Task objective:
All lines from the one that mentions "destruct Hd as" through the last of the entries below must be copied exactly, with both ends kept.

_ _ _

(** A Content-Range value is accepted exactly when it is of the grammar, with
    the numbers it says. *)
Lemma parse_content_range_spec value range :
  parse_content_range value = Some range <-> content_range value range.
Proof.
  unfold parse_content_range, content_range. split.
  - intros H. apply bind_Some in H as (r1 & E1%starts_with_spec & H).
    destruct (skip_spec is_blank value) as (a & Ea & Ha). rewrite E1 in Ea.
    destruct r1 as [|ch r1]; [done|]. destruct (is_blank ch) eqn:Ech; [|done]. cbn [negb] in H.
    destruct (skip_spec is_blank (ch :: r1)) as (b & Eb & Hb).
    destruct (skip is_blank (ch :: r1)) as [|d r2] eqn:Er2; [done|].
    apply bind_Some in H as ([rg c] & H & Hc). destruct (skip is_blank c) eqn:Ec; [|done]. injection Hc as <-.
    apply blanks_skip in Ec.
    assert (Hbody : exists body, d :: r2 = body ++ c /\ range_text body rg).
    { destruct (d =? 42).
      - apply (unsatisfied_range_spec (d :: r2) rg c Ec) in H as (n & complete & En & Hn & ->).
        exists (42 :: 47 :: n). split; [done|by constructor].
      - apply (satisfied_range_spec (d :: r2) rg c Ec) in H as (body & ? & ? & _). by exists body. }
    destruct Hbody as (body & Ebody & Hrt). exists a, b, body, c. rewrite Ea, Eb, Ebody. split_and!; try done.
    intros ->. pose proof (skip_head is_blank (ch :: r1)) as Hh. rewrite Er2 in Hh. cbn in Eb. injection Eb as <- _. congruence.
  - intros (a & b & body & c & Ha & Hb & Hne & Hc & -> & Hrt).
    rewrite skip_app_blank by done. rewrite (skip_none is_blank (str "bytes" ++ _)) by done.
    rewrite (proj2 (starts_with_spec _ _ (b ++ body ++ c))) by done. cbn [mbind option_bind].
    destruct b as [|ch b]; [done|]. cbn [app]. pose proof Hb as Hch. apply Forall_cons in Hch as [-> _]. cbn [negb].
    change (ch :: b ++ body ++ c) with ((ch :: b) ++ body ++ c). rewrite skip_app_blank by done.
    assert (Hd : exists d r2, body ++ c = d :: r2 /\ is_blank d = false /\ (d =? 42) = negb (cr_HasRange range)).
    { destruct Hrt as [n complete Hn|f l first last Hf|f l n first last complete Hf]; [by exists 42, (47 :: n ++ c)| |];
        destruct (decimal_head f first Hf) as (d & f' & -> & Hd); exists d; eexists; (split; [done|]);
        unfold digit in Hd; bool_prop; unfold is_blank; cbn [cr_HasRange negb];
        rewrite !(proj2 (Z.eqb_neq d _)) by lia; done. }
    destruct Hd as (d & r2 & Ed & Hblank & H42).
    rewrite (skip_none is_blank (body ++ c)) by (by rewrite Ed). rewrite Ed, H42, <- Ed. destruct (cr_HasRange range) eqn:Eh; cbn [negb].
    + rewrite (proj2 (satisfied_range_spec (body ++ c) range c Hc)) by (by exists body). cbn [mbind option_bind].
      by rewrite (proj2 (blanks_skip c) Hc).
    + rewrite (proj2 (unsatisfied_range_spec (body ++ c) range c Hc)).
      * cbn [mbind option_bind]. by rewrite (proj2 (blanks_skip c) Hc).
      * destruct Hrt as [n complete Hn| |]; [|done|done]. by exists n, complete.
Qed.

_ _ _

Task result:
    destruct Hd as (d & r2 & Ed & Hblank & H42).
    rewrite (skip_none is_blank (body ++ c)) by (by rewrite Ed). rewrite Ed, H42, <- Ed. destruct (cr_HasRange range) eqn:Eh; cbn [negb].
    + rewrite (proj2 (satisfied_range_spec (body ++ c) range c Hc)) by (by exists body). cbn [mbind option_bind].
      by rewrite (proj2 (blanks_skip c) Hc).
    + rewrite (proj2 (unsatisfied_range_spec (body ++ c) range c Hc)).
      * cbn [mbind option_bind]. by rewrite (proj2 (blanks_skip c) Hc).
      * destruct Hrt as [n complete Hn| |]; [|done|done]. by exists n, complete.
Qed.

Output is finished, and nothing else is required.